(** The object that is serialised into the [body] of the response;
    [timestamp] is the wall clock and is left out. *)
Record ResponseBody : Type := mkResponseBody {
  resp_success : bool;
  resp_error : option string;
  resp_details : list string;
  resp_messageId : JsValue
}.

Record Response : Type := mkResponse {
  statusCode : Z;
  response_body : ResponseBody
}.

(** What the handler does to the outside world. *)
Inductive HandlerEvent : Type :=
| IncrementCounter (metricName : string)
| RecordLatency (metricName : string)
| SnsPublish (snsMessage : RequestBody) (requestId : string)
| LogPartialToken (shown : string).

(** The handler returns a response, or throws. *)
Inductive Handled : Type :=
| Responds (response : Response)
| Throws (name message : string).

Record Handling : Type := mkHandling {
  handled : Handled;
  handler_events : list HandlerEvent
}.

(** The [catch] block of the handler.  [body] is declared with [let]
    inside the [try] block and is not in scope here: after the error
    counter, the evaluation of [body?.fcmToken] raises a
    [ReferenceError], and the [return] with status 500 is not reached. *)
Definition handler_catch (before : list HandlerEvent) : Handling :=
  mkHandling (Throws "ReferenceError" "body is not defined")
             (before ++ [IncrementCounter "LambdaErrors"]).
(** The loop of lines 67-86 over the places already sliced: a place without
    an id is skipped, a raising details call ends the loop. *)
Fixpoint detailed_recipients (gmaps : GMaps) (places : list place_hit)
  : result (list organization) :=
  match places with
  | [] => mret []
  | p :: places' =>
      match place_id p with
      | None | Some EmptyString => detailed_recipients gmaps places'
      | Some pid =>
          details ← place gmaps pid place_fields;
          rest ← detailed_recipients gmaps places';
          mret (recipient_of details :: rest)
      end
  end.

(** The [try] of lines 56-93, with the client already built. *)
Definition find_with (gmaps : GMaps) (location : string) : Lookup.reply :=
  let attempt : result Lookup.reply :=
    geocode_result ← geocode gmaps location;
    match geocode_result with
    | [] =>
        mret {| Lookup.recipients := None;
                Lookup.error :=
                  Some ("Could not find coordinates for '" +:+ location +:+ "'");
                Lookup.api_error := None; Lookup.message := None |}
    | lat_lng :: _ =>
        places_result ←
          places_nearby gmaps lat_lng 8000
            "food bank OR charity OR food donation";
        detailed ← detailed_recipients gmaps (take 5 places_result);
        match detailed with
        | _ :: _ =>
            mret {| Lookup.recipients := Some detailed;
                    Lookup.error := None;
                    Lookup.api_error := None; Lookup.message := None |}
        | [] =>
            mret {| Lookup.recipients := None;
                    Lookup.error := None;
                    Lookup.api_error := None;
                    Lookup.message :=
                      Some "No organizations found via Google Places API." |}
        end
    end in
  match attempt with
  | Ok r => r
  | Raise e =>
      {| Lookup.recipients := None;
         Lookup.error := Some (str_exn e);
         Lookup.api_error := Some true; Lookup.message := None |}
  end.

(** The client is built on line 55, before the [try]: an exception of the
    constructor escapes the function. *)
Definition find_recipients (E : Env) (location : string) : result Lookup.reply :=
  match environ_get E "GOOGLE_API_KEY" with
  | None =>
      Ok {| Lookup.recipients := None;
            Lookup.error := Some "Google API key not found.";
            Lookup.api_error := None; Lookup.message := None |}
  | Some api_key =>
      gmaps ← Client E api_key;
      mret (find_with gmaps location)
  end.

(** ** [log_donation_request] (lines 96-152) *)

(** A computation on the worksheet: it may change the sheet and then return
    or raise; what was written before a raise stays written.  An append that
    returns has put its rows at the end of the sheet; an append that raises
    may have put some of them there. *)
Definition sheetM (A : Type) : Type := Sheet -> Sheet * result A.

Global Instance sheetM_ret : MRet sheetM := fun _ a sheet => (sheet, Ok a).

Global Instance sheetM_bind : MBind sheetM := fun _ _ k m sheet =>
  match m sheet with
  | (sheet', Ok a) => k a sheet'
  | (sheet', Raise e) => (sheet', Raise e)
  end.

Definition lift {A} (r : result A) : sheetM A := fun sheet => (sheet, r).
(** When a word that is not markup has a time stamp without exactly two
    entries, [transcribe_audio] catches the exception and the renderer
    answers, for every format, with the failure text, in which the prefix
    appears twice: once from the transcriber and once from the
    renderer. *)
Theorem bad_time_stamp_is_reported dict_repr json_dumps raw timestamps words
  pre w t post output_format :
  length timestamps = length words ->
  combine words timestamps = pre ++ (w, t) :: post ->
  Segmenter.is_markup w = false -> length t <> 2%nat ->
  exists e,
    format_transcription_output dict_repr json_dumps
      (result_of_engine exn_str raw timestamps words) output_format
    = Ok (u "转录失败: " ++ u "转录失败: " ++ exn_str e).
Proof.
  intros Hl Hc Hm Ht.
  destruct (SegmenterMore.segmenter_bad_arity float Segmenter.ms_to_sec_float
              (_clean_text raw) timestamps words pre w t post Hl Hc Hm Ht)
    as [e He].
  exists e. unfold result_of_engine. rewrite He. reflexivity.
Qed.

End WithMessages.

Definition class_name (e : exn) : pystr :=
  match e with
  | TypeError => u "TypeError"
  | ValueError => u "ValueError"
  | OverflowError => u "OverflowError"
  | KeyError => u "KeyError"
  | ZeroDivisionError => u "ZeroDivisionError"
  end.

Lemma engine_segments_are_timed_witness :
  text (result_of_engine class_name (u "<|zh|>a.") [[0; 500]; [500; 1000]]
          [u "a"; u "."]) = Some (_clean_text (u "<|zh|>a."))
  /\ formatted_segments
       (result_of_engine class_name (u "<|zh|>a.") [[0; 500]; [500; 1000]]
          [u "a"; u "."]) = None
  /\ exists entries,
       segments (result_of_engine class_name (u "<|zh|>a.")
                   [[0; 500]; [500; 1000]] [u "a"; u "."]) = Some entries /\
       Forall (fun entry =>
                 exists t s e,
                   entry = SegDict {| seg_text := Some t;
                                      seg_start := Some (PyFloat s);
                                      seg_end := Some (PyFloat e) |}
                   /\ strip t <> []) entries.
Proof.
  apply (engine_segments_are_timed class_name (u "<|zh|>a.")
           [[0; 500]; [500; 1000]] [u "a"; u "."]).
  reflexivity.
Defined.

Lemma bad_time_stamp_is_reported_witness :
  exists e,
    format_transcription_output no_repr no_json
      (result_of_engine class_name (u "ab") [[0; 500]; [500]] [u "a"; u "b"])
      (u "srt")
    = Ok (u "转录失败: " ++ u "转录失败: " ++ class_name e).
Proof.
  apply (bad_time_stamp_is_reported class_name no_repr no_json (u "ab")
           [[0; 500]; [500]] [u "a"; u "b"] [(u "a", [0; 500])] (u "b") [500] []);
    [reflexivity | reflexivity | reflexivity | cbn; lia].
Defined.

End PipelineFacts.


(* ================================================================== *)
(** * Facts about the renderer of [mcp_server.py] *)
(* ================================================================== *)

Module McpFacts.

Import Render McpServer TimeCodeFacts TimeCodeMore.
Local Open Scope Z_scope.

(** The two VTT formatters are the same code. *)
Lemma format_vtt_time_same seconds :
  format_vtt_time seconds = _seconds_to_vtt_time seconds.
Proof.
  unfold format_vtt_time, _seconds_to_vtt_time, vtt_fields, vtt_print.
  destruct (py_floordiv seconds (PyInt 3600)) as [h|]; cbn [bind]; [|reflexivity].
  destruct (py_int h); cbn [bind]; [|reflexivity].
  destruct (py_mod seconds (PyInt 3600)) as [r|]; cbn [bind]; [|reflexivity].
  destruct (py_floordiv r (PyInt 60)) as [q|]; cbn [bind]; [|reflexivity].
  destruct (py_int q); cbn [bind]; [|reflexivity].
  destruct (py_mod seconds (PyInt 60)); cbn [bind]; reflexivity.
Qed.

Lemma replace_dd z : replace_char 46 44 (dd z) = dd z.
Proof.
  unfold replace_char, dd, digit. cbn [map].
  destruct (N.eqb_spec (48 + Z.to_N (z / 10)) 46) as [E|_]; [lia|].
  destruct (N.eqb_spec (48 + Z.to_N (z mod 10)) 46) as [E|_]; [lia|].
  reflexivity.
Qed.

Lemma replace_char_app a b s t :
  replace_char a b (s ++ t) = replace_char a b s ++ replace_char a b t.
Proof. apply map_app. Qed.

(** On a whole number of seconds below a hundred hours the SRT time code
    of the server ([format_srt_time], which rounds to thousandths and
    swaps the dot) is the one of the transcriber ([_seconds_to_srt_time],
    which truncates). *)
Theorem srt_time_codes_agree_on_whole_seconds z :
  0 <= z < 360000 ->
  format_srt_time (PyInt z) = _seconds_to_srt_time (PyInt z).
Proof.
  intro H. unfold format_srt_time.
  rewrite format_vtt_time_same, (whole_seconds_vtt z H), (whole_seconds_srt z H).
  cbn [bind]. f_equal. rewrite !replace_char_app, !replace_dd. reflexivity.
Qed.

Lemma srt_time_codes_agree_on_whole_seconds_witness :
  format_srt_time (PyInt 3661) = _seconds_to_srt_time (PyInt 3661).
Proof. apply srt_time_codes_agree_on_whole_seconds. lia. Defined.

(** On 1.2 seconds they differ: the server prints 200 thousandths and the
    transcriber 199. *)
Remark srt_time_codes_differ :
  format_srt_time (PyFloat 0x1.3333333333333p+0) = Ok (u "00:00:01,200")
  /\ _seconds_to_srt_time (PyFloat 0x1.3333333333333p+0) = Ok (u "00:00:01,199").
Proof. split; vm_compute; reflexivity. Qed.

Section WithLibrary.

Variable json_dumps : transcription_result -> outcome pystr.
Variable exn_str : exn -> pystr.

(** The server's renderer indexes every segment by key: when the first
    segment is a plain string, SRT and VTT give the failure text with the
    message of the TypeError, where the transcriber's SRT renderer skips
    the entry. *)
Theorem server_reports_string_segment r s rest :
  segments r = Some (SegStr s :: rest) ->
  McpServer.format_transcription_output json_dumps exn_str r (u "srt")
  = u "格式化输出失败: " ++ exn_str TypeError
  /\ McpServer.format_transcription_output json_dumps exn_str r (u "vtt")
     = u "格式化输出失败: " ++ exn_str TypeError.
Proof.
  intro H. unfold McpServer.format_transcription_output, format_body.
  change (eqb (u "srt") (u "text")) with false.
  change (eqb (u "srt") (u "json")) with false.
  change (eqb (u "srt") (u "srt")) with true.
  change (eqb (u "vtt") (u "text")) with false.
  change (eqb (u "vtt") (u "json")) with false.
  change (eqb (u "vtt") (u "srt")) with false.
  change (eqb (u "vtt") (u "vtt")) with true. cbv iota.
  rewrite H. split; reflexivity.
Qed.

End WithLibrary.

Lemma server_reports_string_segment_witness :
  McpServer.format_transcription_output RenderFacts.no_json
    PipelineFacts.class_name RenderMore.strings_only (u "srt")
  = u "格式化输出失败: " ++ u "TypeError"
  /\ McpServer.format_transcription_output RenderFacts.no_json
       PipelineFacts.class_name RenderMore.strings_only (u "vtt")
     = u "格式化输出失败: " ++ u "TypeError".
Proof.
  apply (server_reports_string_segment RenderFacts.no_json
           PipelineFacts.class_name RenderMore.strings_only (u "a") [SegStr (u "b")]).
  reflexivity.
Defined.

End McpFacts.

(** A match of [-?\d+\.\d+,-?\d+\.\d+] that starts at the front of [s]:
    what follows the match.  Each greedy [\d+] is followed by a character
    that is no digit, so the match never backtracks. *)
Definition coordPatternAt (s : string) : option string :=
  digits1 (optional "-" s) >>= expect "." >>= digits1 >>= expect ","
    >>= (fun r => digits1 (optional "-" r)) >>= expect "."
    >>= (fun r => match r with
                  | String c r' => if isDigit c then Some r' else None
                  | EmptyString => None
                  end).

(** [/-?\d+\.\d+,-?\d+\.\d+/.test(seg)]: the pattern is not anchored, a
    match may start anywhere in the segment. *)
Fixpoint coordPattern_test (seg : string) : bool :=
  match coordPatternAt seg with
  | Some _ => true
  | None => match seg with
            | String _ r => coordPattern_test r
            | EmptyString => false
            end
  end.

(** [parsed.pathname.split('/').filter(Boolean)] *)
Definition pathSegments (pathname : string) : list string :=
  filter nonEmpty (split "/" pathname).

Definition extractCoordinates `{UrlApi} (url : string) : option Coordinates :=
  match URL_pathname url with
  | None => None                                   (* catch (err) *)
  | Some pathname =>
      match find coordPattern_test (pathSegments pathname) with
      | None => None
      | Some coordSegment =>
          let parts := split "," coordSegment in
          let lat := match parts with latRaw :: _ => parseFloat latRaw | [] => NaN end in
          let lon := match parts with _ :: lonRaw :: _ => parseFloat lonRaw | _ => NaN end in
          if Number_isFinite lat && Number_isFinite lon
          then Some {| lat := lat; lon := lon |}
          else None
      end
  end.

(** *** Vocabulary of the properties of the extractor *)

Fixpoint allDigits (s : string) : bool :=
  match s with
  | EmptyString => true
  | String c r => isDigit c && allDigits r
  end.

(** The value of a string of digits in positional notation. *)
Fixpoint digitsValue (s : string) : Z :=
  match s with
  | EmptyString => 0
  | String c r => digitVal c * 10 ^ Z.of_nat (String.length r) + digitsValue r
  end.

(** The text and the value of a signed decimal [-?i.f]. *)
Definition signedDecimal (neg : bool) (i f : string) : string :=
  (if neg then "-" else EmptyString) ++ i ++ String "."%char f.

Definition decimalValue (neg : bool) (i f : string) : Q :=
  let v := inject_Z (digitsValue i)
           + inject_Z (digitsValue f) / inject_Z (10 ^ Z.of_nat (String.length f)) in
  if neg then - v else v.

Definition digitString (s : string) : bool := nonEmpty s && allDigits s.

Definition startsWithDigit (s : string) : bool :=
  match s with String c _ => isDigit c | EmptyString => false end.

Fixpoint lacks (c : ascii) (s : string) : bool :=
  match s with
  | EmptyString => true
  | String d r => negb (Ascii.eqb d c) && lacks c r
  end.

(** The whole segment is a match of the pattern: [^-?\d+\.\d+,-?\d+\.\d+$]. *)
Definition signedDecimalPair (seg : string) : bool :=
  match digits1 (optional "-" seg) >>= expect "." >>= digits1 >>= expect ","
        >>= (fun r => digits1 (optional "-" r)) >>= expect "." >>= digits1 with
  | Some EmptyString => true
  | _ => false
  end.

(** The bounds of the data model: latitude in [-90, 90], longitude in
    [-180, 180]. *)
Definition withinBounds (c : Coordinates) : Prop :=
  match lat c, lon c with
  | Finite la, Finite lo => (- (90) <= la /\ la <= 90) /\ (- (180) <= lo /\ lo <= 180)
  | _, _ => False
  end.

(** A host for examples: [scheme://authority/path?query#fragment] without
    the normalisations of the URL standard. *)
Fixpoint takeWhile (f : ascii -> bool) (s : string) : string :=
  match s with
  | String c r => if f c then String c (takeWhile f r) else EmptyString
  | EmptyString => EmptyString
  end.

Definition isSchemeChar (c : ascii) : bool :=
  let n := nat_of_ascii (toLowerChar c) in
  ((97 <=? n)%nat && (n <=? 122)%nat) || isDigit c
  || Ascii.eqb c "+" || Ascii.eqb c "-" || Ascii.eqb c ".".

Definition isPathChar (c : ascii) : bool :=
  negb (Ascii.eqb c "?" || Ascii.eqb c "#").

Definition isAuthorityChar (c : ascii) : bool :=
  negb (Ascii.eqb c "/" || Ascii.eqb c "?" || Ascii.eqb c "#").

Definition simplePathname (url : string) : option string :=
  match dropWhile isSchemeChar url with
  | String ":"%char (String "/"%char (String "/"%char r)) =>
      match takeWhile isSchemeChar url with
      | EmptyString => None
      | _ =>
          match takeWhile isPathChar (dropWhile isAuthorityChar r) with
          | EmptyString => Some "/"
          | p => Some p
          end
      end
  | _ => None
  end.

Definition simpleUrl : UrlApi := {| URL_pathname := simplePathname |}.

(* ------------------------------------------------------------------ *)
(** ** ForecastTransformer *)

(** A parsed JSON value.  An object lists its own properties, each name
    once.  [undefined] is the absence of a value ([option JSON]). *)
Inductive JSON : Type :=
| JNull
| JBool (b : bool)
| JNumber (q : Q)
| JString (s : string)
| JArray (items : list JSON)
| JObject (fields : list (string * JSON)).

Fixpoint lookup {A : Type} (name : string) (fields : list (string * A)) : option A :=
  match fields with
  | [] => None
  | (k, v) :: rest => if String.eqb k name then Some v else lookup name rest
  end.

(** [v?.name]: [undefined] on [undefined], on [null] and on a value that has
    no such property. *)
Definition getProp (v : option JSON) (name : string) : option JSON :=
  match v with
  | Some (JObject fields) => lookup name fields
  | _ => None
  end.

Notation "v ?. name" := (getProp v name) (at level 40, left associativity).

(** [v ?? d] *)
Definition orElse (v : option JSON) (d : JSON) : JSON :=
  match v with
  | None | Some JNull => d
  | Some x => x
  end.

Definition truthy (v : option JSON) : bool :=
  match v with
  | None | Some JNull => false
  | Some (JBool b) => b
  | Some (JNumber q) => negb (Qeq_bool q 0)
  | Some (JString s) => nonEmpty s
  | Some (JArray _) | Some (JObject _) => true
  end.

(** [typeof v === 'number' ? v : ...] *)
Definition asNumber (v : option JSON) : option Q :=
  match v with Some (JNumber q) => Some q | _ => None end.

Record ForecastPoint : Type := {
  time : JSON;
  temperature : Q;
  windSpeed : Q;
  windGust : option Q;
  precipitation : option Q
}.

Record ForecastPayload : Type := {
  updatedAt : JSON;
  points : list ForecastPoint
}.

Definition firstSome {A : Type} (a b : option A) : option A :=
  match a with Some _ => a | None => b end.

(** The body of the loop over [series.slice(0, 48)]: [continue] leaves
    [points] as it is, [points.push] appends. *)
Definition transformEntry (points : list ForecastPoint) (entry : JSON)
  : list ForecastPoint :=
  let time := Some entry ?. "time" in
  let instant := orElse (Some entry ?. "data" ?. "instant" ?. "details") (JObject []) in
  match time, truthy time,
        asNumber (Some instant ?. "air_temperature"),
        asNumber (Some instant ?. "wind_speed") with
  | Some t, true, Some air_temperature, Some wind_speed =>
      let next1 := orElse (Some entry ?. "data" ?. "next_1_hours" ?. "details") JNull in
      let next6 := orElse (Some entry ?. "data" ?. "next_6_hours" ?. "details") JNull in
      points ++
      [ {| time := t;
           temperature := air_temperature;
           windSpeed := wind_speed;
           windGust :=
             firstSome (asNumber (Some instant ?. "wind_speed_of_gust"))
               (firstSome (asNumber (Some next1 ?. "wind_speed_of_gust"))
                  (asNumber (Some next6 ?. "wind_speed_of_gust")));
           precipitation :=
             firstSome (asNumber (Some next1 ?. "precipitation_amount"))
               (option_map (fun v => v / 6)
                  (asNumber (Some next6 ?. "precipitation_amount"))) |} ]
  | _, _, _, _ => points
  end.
━━━━━━━━
# [YOUR INSTRUCTIONS]
Scan the records for the word "pystr". Copy each line where it turns up.

# [RESPONSE AREA]
Definition class_name (e : exn) : pystr :=
Variable json_dumps : transcription_result -> outcome pystr.
Variable exn_str : exn -> pystr.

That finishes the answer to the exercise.